*** Begin section ***

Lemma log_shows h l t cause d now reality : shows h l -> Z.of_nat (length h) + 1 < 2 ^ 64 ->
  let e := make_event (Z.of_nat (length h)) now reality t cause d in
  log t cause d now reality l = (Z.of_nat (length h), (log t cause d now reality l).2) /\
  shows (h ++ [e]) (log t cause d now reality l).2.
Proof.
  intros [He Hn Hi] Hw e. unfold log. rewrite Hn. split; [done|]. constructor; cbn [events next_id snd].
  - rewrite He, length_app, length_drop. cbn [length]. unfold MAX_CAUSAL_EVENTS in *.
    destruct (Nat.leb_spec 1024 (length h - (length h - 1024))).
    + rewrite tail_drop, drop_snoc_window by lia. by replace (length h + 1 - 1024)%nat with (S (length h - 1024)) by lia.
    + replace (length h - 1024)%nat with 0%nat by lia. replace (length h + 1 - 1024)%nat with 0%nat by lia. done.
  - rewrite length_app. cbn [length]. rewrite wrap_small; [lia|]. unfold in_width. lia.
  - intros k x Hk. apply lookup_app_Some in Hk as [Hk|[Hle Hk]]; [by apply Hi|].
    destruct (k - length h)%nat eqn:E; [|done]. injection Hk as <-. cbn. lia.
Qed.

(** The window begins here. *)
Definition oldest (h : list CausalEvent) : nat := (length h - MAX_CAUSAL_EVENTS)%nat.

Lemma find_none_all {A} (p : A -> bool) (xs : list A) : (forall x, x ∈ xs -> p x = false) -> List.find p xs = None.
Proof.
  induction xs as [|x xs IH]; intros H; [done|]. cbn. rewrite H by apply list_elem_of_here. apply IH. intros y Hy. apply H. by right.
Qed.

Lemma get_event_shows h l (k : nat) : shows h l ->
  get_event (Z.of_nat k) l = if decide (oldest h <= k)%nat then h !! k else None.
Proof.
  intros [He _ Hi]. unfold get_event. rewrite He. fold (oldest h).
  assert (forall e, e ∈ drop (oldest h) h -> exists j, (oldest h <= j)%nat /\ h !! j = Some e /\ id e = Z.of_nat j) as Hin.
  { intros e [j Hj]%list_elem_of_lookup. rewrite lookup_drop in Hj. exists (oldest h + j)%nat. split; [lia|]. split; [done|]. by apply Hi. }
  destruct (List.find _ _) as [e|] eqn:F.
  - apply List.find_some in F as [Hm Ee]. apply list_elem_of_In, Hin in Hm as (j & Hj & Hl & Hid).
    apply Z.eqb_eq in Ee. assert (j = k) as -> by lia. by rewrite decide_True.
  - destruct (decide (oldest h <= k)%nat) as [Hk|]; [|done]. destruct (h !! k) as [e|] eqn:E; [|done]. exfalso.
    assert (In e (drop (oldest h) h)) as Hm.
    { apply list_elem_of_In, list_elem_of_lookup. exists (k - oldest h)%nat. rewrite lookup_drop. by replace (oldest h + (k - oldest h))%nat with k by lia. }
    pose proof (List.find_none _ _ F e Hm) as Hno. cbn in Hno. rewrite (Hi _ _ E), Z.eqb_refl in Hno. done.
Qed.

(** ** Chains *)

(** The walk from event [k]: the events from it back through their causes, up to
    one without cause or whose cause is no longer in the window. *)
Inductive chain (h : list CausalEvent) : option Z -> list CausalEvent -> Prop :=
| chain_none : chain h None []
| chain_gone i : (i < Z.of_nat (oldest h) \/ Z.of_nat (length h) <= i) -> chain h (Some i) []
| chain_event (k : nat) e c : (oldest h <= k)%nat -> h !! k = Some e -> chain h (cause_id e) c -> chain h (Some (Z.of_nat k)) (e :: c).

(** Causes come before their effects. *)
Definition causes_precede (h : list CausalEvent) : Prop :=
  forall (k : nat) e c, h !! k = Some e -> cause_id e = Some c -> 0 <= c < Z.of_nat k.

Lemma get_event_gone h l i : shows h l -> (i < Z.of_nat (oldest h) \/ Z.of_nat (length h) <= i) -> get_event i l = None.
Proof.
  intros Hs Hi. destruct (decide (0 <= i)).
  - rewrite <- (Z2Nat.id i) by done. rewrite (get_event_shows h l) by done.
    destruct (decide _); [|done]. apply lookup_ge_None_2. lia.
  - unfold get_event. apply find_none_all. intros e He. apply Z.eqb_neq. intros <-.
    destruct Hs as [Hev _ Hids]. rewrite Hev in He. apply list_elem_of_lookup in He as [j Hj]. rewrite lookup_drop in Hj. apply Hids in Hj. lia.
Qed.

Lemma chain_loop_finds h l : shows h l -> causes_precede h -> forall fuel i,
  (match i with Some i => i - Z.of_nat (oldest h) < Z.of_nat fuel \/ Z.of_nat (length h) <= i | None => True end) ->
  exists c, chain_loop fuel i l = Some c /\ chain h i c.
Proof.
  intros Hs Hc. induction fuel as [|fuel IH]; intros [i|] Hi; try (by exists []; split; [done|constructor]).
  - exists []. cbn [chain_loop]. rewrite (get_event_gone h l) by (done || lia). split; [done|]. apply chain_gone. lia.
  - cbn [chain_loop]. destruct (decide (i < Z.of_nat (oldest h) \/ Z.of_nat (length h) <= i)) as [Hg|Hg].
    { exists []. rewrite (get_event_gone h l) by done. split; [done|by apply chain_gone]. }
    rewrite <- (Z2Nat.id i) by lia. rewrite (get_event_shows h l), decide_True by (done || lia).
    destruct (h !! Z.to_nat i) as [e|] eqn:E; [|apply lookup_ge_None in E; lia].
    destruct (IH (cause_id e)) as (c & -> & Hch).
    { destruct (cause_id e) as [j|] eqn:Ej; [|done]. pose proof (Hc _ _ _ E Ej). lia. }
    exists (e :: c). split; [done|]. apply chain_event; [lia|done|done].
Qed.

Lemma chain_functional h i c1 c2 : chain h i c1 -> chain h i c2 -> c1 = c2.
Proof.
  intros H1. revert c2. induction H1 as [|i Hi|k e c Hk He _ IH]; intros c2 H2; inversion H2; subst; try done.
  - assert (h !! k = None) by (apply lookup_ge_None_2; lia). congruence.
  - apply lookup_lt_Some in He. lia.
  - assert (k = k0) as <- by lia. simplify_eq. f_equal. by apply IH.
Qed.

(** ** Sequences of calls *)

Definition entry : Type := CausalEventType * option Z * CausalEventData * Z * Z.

*** End section ***
*** Begin section ***

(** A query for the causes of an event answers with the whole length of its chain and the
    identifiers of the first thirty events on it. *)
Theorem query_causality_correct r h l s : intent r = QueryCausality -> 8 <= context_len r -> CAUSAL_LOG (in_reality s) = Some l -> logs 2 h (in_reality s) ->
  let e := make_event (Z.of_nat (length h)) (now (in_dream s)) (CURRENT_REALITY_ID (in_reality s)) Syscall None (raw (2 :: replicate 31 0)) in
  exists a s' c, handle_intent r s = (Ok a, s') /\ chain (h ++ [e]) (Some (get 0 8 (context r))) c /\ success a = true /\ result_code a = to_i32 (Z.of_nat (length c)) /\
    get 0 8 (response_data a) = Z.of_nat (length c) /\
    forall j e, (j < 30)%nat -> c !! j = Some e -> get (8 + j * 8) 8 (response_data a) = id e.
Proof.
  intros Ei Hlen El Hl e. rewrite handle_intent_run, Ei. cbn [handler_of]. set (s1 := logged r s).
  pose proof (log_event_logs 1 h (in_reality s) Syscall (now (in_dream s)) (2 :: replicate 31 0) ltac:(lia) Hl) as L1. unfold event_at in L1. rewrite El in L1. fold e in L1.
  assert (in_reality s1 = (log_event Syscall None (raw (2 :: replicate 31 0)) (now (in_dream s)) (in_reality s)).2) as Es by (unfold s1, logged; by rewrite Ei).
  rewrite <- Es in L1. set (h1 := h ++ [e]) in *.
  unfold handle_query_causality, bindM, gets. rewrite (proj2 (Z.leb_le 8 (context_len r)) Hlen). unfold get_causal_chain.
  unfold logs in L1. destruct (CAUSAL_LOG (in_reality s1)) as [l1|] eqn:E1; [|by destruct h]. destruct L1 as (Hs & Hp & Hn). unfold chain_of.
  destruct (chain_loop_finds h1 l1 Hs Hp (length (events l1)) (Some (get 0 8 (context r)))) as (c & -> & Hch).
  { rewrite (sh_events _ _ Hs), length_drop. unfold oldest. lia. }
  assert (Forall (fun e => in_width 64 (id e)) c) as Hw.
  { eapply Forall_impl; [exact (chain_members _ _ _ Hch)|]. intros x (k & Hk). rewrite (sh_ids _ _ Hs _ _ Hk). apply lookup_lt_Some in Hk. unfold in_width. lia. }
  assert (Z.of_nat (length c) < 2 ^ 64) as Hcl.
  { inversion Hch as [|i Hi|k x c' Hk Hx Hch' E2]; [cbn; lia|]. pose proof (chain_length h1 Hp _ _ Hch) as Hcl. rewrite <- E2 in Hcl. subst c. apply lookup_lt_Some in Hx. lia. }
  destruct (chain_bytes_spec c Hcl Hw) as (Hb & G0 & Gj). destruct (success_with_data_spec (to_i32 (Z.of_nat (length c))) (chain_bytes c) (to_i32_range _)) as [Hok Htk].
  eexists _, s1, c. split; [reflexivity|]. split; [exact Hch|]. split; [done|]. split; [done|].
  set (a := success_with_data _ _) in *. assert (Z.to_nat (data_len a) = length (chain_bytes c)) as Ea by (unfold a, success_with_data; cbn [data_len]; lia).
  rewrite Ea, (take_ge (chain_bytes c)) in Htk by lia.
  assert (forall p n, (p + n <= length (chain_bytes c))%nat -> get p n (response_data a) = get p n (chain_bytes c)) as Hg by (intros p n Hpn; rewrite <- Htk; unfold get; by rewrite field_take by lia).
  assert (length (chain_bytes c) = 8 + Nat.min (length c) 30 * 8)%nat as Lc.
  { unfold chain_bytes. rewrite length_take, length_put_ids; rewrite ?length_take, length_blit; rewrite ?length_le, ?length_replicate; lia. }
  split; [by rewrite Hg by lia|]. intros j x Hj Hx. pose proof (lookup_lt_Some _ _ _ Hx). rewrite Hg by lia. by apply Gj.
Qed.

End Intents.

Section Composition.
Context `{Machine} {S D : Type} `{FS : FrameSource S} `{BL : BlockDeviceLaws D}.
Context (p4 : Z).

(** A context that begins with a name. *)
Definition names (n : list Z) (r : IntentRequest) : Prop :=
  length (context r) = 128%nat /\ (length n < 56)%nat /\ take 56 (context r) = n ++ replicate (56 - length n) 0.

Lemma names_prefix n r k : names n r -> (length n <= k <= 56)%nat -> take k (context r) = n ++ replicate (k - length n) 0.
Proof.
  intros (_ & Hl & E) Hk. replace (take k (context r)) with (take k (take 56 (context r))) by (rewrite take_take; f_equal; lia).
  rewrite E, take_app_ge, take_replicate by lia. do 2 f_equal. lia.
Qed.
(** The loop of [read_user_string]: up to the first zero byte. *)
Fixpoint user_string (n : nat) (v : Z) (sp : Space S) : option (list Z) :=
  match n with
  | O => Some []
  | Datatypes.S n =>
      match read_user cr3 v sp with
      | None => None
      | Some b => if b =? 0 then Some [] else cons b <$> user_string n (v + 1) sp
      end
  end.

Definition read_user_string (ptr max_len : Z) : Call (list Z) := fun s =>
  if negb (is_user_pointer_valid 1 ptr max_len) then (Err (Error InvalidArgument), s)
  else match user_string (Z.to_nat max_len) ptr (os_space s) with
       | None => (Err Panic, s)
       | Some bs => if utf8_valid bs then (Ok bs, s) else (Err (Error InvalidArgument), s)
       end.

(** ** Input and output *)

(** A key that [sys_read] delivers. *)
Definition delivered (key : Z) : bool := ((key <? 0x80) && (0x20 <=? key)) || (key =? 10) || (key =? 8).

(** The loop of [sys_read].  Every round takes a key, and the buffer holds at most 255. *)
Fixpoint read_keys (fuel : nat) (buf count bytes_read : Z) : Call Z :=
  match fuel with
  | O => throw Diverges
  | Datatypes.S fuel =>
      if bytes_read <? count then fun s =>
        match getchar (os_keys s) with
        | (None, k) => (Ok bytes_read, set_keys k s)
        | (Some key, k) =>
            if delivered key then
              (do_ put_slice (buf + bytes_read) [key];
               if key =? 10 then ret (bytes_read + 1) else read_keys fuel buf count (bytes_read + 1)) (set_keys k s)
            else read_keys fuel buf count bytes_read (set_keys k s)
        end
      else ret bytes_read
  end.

*** End section ***

WORK ITEM -> What you give back should be exactly the lines of the data above from the line with "Theorem query_causality_correct r" through the line with "intros Ei Hlen", both of those included, and nothing more.

RESULT OF THIS TASK ->
Theorem query_causality_correct r h l s : intent r = QueryCausality -> 8 <= context_len r -> CAUSAL_LOG (in_reality s) = Some l -> logs 2 h (in_reality s) ->
  let e := make_event (Z.of_nat (length h)) (now (in_dream s)) (CURRENT_REALITY_ID (in_reality s)) Syscall None (raw (2 :: replicate 31 0)) in
  exists a s' c, handle_intent r s = (Ok a, s') /\ chain (h ++ [e]) (Some (get 0 8 (context r))) c /\ success a = true /\ result_code a = to_i32 (Z.of_nat (length c)) /\
    get 0 8 (response_data a) = Z.of_nat (length c) /\
    forall j e, (j < 30)%nat -> c !! j = Some e -> get (8 + j * 8) 8 (response_data a) = id e.
Proof.
  intros Ei Hlen El Hl e. rewrite handle_intent_run, Ei. cbn [handler_of]. set (s1 := logged r s).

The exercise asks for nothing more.